EXERCISE:
From the entries below, copy exactly the lines from the one that contains "intros (F & P & N) Hs Ht Ha Hn. split_and!." through the one that contains "ctx' = ctx <| io", both included, and only those.

WORKING DATA:

(** What a successful or failed [vm_add_ram] did. *)
Lemma vm_add_ram_cases ctx gpa size flags calloc pages map_ram :
  topology_inv ctx → is_u64 gpa → is_u64 size →
  let '(ctx', ret, ev) := vm_add_ram ctx gpa size flags calloc pages map_ram in
  (ctx' = ctx ∧ (ret < 0 ∨ ∃ e, pages = ERR_PTR e ∧ ret = e)) ∨
  (∃ hva f, ret = 0 ∧ pages = Ptr hva ∧ map_ram = Some f ∧ 0 ≤ f (mk_ram gpa size hva flags) ∧
    ev = [AllocNode; AllocPages hva size] ∧
    ctx' = ctx <| mem := mk_space (regions (mem ctx) ++ [mk_ram gpa size hva flags])
                    (total_ram (mem ctx) + size) (host_page_size (mem ctx)) |> ∧
    state ctx = VM_BUILDING ∧
    total_ram (mem ctx) + size ≤ SIZE_MAX ∧ span_ok gpa size ∧
    gpa mod host_page_size (mem ctx) = 0 ∧ size mod host_page_size (mem ctx) = 0 ∧
    Forall (fun r => apart gpa size (ram_gpa r) (ram_size r)) (regions (mem ctx)) ∧
    Forall (fun r => apart gpa size (base r) (io_size r)) (mmio_regions (io ctx))).
Proof.
  intros I Hg Hs. unfold vm_add_ram.
  destruct (Z.eqb_spec size 0); [left; split; [done|by left]|].
  destruct (bool_decide_reflect (state ctx = VM_BUILDING)), (stop_requested ctx); simpl;
    try (left; split; [done|by left]).
  destruct (_ || _); [left; split; [done|by left]|].
  destruct map_ram as [f|]; [|left; split; [done|by left]].
  destruct (Z.ltb_spec (SIZE_MAX - total_ram (mem ctx)) size); [left; split; [done|by left]|].
  destruct (Z.ltb_spec (UINT64_MAX - gpa) size); [left; split; [done|by left]|].
  destruct (Z.eqb_spec (gpa mod host_page_size (mem ctx)) 0),
    (Z.eqb_spec (size mod host_page_size (mem ctx)) 0); simpl; try (left; split; [done|by left]).
  destruct (existsb _ (regions (mem ctx))) eqn:E1; [left; split; [done|by left]|].
  destruct (existsb _ (mmio_regions (io ctx))) eqn:E2; [left; split; [done|by left]|].
  destruct calloc; simpl; [|left; split; [done|by left]].
  destruct pages as [hva|err]; [|left; split; [done|right; by exists err]].
  destruct (Z.ltb_spec (f (mk_ram gpa size hva flags)) 0); [left; split; [done|by left]|].
  assert (Sp : span_ok gpa size) by (unfold span_ok; word).
  assert (0 ≤ total_ram (mem ctx)).
  { rewrite (mem_total _ (topo_mem _ I)). apply foldr_ram_nonneg, (mem_span _ (topo_mem _ I)). }
  right. exists hva, f. rewrite u64_small by word. split_and!; try done; [lia|..].
  - apply Forall_forall. intros r Hr. apply overlap_apart; [done| |by apply (existsb_false_elem _ _ _ E1)].
    pose proof (mem_span _ (topo_mem _ I)) as S. rewrite Forall_forall in S. auto.
  - apply Forall_forall. intros r Hr. apply overlap_apart; [done| |by apply (existsb_false_elem _ _ _ E2)].
    pose proof (topo_mmio _ I) as [S _]. rewrite Forall_forall in S. by apply S.
Qed.

Lemma vm_add_ram_inv ctx gpa size flags calloc pages map_ram :
  topology_inv ctx → is_u64 gpa → is_u64 size →
  topology_inv (vm_add_ram ctx gpa size flags calloc pages map_ram).1.1.
Proof.
  intros I Hg Hs. pose proof (vm_add_ram_cases ctx gpa size flags calloc pages map_ram I Hg Hs) as C.
  destruct (vm_add_ram _ _ _ _ _ _ _) as [[ctx' ret] ev]. simpl.
  destruct C as [[-> _]|(hva & f & _ & _ & _ & _ & _ & -> & _ & Tm & Sp & A1 & A2 & F1 & F2)]; [done|].
  destruct I as [[] ? ? ?]. split; simpl; try done; [split; simpl; try done|].
  - apply Forall_app. by rewrite Forall_singleton.
  - apply Forall_app. by rewrite Forall_singleton.
  - apply ForallOrdPairs_snoc; [done|]. eapply Forall_impl; [exact F1|]. intros r. apply apart_sym.
  - rewrite foldr_ram_app. simpl. lia.
  - apply Forall_app. rewrite Forall_singleton. by split.
Qed.

Lemma io_list_snoc_inv t l r :
  io_list_inv t l → span_ok (base r) (io_size r) → type r = t →
  Forall (fun x => io_apart x r) l → reg_addr r ∉ (reg_addr <$> l) → io_list_inv t (l ++ [r]).
Proof.
  intros (F & P & N) Hs Ht Ha Hn. split_and!.
  - apply Forall_app. by rewrite Forall_singleton.
  - by apply ForallOrdPairs_snoc.
  - rewrite fmap_app. apply NoDup_app. split_and!; [done| |apply NoDup_singleton].
    intros x Hx ->%list_elem_of_singleton. done.
Qed.

Lemma io_list_del_sublist addr l : sublist (io_list_del addr l) l.
Proof. apply sublist_filter. Qed.

Lemma io_list_del_inv t addr l : io_list_inv t l → io_list_inv t (io_list_del addr l).
Proof.
  intros (F & P & N). pose proof (io_list_del_sublist addr l) as S. split_and!.
  - by eapply sublist_Forall.
  - by eapply ForallOrdPairs_sublist.
  - eapply sublist_NoDup; [exact N|]. by apply fmap_sublist.
Qed.

Lemma io_list_del_fresh r l :
  reg_addr r ∉ (reg_addr <$> l) → io_list_del (reg_addr r) (l ++ [r]) = l.
Proof.
  intros Hn. unfold io_list_del. rewrite filter_app. rewrite filter_cons_False by (simpl; tauto).
  rewrite filter_nil, app_nil_r. induction l as [|x l IH]; [done|].
  rewrite fmap_cons, not_elem_of_cons in Hn. destruct Hn as [Hx Hn].
  rewrite filter_cons_True by auto. f_equal. auto.
Qed.

Lemma set_io_list_same m t : set_io_list m t (io_list m t) = m.
Proof. by destruct m, t. Qed.
Lemma set_io_list_twice m t l l' : set_io_list (set_io_list m t l) t l' = set_io_list m t l'.
Proof. by destruct t. Qed.
Lemma set_io_same ctx : ctx <| io := io ctx |> = ctx.
Proof. by destruct ctx. Qed.

(** The address the allocator hands out is not that of a live region. *)
Definition fresh_alloc (ctx : vm_ctx) (alloc : option Z) : Prop :=
  ∀ a t, alloc = Some a → ResPool.node_data a ∉ (reg_addr <$> io_list (io ctx) t).

(** What a registration did: nothing, or one region at the end of its list,
    apart from all others. *)
Lemma register_cases ctx t b s owner pool valid a1 a2 :
  topology_inv ctx → is_u64 b → is_u64 s → fresh_alloc ctx a1 →
  let '(ctx', _, r) := io_map_register_region_locked ctx t b s owner pool valid a1 a2 in
  match r with
  | ERR_PTR e => e < 0 ∧ ctx' = ctx
  | Ptr reg =>
      ctx' = ctx <| io := set_io_list (io ctx) t (io_list (io ctx) t ++ [reg]) |> ∧
      (∃ addr, reg = mk_io addr owner b s t true ∧ addr ∉ (reg_addr <$> io_list (io ctx) t)) ∧
      span_ok b s ∧ Forall (fun x => io_apart x reg) (io_list (io ctx) t) ∧
      (t = IO_MMIO → Forall (fun r => apart (ram_gpa r) (ram_size r) b s) (regions (mem ctx)))
  end.
Proof.
  intros I Hb Hs Hf. unfold io_map_register_region_locked.
  destruct valid; simpl; [|done]. destruct (Z.eqb_spec s 0); [done|].
  destruct (Z.ltb_spec (UINT64_MAX - s) b); [done|].
  destruct (existsb _ (io_list (io ctx) t)) eqn:E1; [done|].
  destruct (bool_decide (t = IO_MMIO) && _) eqn:E2; [done|].
  assert (Sp : span_ok b s) by (unfold span_ok; word).
  unfold ResPool.res_zalloc. destruct (ResPool.releasing pool) eqn:R; simpl; [done|].
  destruct a1 as [a|]; [|done]. pose proof (Hf a t eq_refl) as Hfr.
  set (reg := mk_io _ _ _ _ _ _). unfold ResPool.res_add_action.
  assert (Undo : io_region_unregister
      (ctx <| io := set_io_list (io ctx) t (io_list (io ctx) t ++ [reg]) |>) reg = ctx).
  { unfold io_region_unregister. simpl. rewrite io_list_set, set_io_list_twice.
    change (ResPool.node_data a) with (reg_addr reg). rewrite io_list_del_fresh by done.
    destruct ctx. simpl. unfold update. simpl. by rewrite set_io_list_same. }
  cbn [ResPool.releasing]. fields. rewrite R.
  destruct (existsb (ResPool.node_is _ _) _); [simpl; by rewrite Undo|].
  destruct a2 as [a'|]; [|simpl; by rewrite Undo]. simpl.
  split_and!; [done|by exists (ResPool.node_data a)|done|..].
  - apply Forall_forall. intros x Hx. apply apart_sym, overlap_apart; [done| |].
    + destruct (topo_io ctx t I) as [F _]. rewrite Forall_forall in F. by apply F.
    + by apply (existsb_false_elem _ _ _ E1).
  - intros ->. rewrite bool_decide_true in E2 by done. simpl in E2.
    apply Forall_forall. intros x Hx. apply apart_sym, overlap_apart; [done| |].
    + pose proof (mem_span _ (topo_mem _ I)) as F. rewrite Forall_forall in F. by apply F.
    + by apply (existsb_false_elem _ _ _ E2).
Qed.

RESPONSE TO THIS TASK:
  intros (F & P & N) Hs Ht Ha Hn. split_and!.
  - apply Forall_app. by rewrite Forall_singleton.
  - by apply ForallOrdPairs_snoc.
  - rewrite fmap_app. apply NoDup_app. split_and!; [done| |apply NoDup_singleton].
    intros x Hx ->%list_elem_of_singleton. done.
Qed.

Lemma io_list_del_sublist addr l : sublist (io_list_del addr l) l.
Proof. apply sublist_filter. Qed.

Lemma io_list_del_inv t addr l : io_list_inv t l → io_list_inv t (io_list_del addr l).
Proof.
  intros (F & P & N). pose proof (io_list_del_sublist addr l) as S. split_and!.
  - by eapply sublist_Forall.
  - by eapply ForallOrdPairs_sublist.
  - eapply sublist_NoDup; [exact N|]. by apply fmap_sublist.
Qed.

Lemma io_list_del_fresh r l :
  reg_addr r ∉ (reg_addr <$> l) → io_list_del (reg_addr r) (l ++ [r]) = l.
Proof.
  intros Hn. unfold io_list_del. rewrite filter_app. rewrite filter_cons_False by (simpl; tauto).
  rewrite filter_nil, app_nil_r. induction l as [|x l IH]; [done|].
  rewrite fmap_cons, not_elem_of_cons in Hn. destruct Hn as [Hx Hn].
  rewrite filter_cons_True by auto. f_equal. auto.
Qed.

Lemma set_io_list_same m t : set_io_list m t (io_list m t) = m.
Proof. by destruct m, t. Qed.
Lemma set_io_list_twice m t l l' : set_io_list (set_io_list m t l) t l' = set_io_list m t l'.
Proof. by destruct t. Qed.
Lemma set_io_same ctx : ctx <| io := io ctx |> = ctx.
Proof. by destruct ctx. Qed.

(** The address the allocator hands out is not that of a live region. *)
Definition fresh_alloc (ctx : vm_ctx) (alloc : option Z) : Prop :=
  ∀ a t, alloc = Some a → ResPool.node_data a ∉ (reg_addr <$> io_list (io ctx) t).

(** What a registration did: nothing, or one region at the end of its list,
    apart from all others. *)
Lemma register_cases ctx t b s owner pool valid a1 a2 :
  topology_inv ctx → is_u64 b → is_u64 s → fresh_alloc ctx a1 →
  let '(ctx', _, r) := io_map_register_region_locked ctx t b s owner pool valid a1 a2 in
  match r with
  | ERR_PTR e => e < 0 ∧ ctx' = ctx
  | Ptr reg =>
      ctx' = ctx <| io := set_io_list (io ctx) t (io_list (io ctx) t ++ [reg]) |> ∧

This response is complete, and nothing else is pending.